Le samedi 5 octobre, se tenait le Festival Hazebegi de Bayonne. Une édition marquée par une journée spéciale dédiée aux 160 ans de la Croix-Rouge française. Cet événement a réuni des grands témoins et experts venus nous éclairer sur la musique et les principes du DIH comme arme de résilience et de paix en temps de conflit.
Une journée riche en réflexions et en émotions
Les grands témoins invités à partager leurs récit de vie ont par leur expérience personnelle mis en lumière la relation entre la musique et les principes du DIH. Omar Ibrahim artiste syrien et professeur à l’ESAPB, a évoqué l’art comme un moyen de restaurer la confiance en l’humanité. « Depuis 2011 et la révolution en Syrie, l’art n’est plus un moyen de divertissement ; aujourd’hui, le travail artistique est devenu mon moyen de créer des causes de vie face aux nombreuses causes de mort qui nous entourent. », Rana Kharouf, experte en droit international et conseillère juridique pour le HCR et le CICR, a souligné l’importance dans l’obscurité des conflits de créer et de partager de la “beauté” « La beauté qui se trouve à travers la musique peut constituer la vie dans la mort »En nous interpellant sur son vécu à Damas Rana a mis en lumière l’initiative de nombreux jeunes qui continuaient malgré les bombes à pratiquer le théâtre et la musique. Par ailleurs, Émilie Rammaert, violonceliste, administratrice et Présidente de la Commission de la Croix-Rouge française, a partagé sa passion pour la musique et pour la paix. « J’ai l’espoir que la musique couvre le champ macabre du bruit des armes ». En qualifiant la musique comme un puissant moyen de transcender les maux de la guerre, elle a mis en lumière plusieurs projets au Vietnam, au Panana et plus récemment en Ukraine auquel elle a participé.
Accueil des réfugiés et enjeux d’intégration
Dans le cadre de la table ronde des grands témoins, François Héran, fondateur de l’Institut Convergences Migrations, professeur au Collège de France – Chaire Migrations et sociétés, a remis en perspective l’accueil en France des réfugiés et la répartition inéquitable des personnes jouissant de ce statut en Europe. En déconstruisant les idées recues sur l’asile en France et en comparant la capacité que le pays s’est donnée en matière d’accueil avec des pays comme l’Allemagne ou la Turquie, Francois Héran a souligné la nécessité de préserver les droits fondamentaux face aux menaces croissantes sur les libertés démocratiques.

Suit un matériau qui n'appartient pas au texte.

(** * BizRuleNet: graph loaders and the read-only query gateway

    A shallow embedding of
      - [src/mcp/mcp_server.py]   (the query gateway: [_is_read_only], [query_runner]),
      - [src/load_neo4j_graph.py] (the property-graph writer: [Neo4jLoader.load_from_json]),
      - [src/load_pyg_graph.py]   (the heterogeneous assembler: [load_hetero_graph]),
    followed by the properties established about them.

    Conventions.
      - Python [str] values are Rocq strings read as ASCII text; [str.upper]
        and [str.rstrip] act on the ASCII letters and the ASCII white space,
        every other character is left alone. [str.upper] and [str.isspace]
        reach beyond ASCII, and the gateway applies them to text it is
        handed from outside: [_is_read_only] and [query_runner] are
        therefore embedded a second time over code points, with the two
        tables of the runtime as parameters ([PyText], [McpServerText]).
        On text within ASCII the two embeddings agree
        ([TextFacts.query_runner_agree]).
      - A Python [dict] whose iteration order reaches a query text or decides
        which error comes first is an association list in insertion order; the
        stores of a [HeteroData] object, which are only looked up, are [gmap]s.
      - Exceptions and the session with the database are threaded through a
        small state-and-exception monad; the Bolt driver and the tensor
        library are collaborators outside the repository. *)

From Stdlib Require Import Strings.String Strings.Ascii ZArith Lia Bool List.
From stdpp Require Import gmap strings list.
Import ListNotations.

Local Open Scope string_scope.
Local Open Scope list_scope.

(** Let [simpl] compute string concatenation on a known head. *)
#[local] Arguments String.append !s1 s2 : simpl nomatch.

(* ===================================================================== *)
(** ** Python strings *)
(* ===================================================================== *)

Module PyStr.

Definition nl : string := String (ascii_of_nat 10) EmptyString.

Definition is_lower (c : ascii) : bool :=
  Nat.leb 97 (nat_of_ascii c) && Nat.leb (nat_of_ascii c) 122.

Definition is_upper (c : ascii) : bool :=
  Nat.leb 65 (nat_of_ascii c) && Nat.leb (nat_of_ascii c) 90.

Definition upper_char (c : ascii) : ascii :=
  if is_lower c then ascii_of_nat (nat_of_ascii c - 32) else c.

Definition lower_char (c : ascii) : ascii :=
  if is_upper c then ascii_of_nat (nat_of_ascii c + 32) else c.

(** [s.upper()] *)
Fixpoint upper (s : string) : string :=
  match s with
  | EmptyString => EmptyString
  | String c t => String (upper_char c) (upper t)
  end.

(** [s.lower()]; not called by the sources, it is the yardstick against
    which "case-insensitively" is stated. *)
Fixpoint lower (s : string) : string :=
  match s with
  | EmptyString => EmptyString
  | String c t => String (lower_char c) (lower t)
  end.

(** [s.startswith(p)] *)
Fixpoint startswith (p s : string) : bool :=
  match p, s with
  | EmptyString, _ => true
  | String a p', String b s' => Ascii.eqb a b && startswith p' s'
  | String _ _, EmptyString => false
  end.

(** [sub in s] *)
Fixpoint str_in (sub s : string) : bool :=
  startswith sub s ||
  match s with
  | EmptyString => false
  | String _ t => str_in sub t
  end.

(** [c.isspace()] on ASCII: tab, line feed, vertical tab, form feed,
    carriage return, the four separators 28..31 and the blank. *)
Definition is_space (c : ascii) : bool :=
  let n := nat_of_ascii c in
  (Nat.leb 9 n && Nat.leb n 13) || (Nat.leb 28 n && Nat.leb n 32).

Definition is_empty (s : string) : bool :=
  match s with EmptyString => true | String _ _ => false end.

(** [s.rstrip()] *)
Fixpoint rstrip (s : string) : string :=
  match s with
  | EmptyString => EmptyString
  | String c t =>
      let t' := rstrip t in
      if is_empty t' && is_space c then EmptyString else String c t'
  end.

(** [sep.join(l)] *)
Fixpoint join (sep : string) (l : list string) : string :=
  match l with
  | [] => EmptyString
  | [x] => x
  | x :: t => x +:+ sep +:+ join sep t
  end.

(** [s.split(sep)] for a one-character separator. *)
Fixpoint split (sep : ascii) (s : string) : list string :=
  match s with
  | EmptyString => [EmptyString]
  | String c t =>
      if Ascii.eqb c sep then EmptyString :: split sep t
      else match split sep t with
           | [] => [String c EmptyString]
           | h :: r => String c h :: r
           end
  end.

Definition all_space (s : string) : Prop :=
  forall c, In c (list_ascii_of_string s) -> is_space c = true.

End PyStr.

(* ===================================================================== *)
(** ** Exceptions, JSON scalars and the database session *)
(* ===================================================================== *)

Module Py.

(** The exception classes that occur; [DriverError] stands for whatever the
    Bolt driver or the database raises. *)
Inductive exn : Type :=
| TypeError
| ValueError
| KeyError (key : string)
| RuntimeError
| DriverError (msg : string).

(** JSON scalars as [json.load] delivers them. A float is kept as its
    literal: the loaders only pass property values through. *)
Inductive JVal : Type :=
| JNull
| JBool (b : bool)
| JInt (z : Z)
| JFloat (lit : string)
| JStr (s : string).

(** One evaluation of [session.run(query, **kwargs)]. The keyword
    arguments are listed as written at the call site, explicit ones first. *)
Record Call : Type := mkCall {
  call_query : string;
  call_kwargs : list (string * JVal)
}.

Section Session.

Context {Store Rec : Type}.

(** What one [session.run] does: raise or deliver records, and move the
    database to a new state. Binding the arguments belongs to it. *)
Definition Driver : Type := Call -> Store -> (exn + list Rec) * Store.

(** The database and the history of all calls made so far, oldest first,
    each with its outcome. *)
Record World : Type := mkWorld {
  db : Store;
  trace : list (Call * (exn + list Rec))
}.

La musique comme facteur de résilience
D’autres intervenants avec un regard plus scientifique, comme Frédéric Ramel, Professeur des universités en Science politique, Chercheur au CERI, Sciences Po Paris, ont évoqué le pouvoir ambivalent de la musique, capable à la fois de devenir un instrument de torture (comme ce peut être le cas dans le centre de détention de Guantanamo) et de favoriser le lien social et l’espoir. Caroline Brandao, responsable du pôle DIH de la Croix-Rouge française, a mentionné des artistes francais tels que Nougaro et Moustaki, qui ont diffusé des messages de paix face aux guerres de leurs époques et l’utilisation entre autre de l’arme nucléaire (pour en savoir plus : La bande son du droit international humanitaire).
Marta Amico, maîtresse de conférences en ethnomusicologie, a contextualisé la musique comme acte de résistance identitaire et d’intégration, en prenant l’exemple des musiciens touaregs déplacés à Bamako. Frédéric Joli, ancien porte-parole du CICR, a conclu cette série d’interventions en rappelant que la musique véhicule des messages de DIH et de dénonciation des violations dans des contextes de conflits. Même si sur les champs de bataille elle a plusieurs fonction il n’en demeure pas moins qu’elle possède cette capacité unique d’unir et d’élever les cultures dans la compréhension mutuelle.
Réflexions philosophiques et concert exceptionnel
La journée s’est achevée par une lecture philosophique de Francis Wolff, qui a invité l’audience à réfléchir sur le sens de la vie. Par une démonstration de grande qualité, le philosophe à démontrer que malgré les actions destructrices de l’humanité, un sentiment d’humanité persiste, fondé sur la communication et des valeurs communes de bien être collectif. Il a conclu : “La vie n’a pas de sens, elle est même absurde, mais c’est à chacun de nous de lui donner une signification. Je suis conscient que certains d’entre nous, peut-être même tous ici présents, ont déjà trouvé ce sens« .
Le festival a été couronné par un concert exceptionnel des deux plus grands clarinettistes au monde, David Krakauer et Kinan Azmeh, qui ont transporté le public dans un voyage musical inoubliable à travers la Syrie.
Cet événement a été bien plus qu’un simple festival ; il a rappelé à tous que, même dans les heures les plus sombres il est possible d’unir les peuples et de renforcer l’espoir pour un avenir de paix.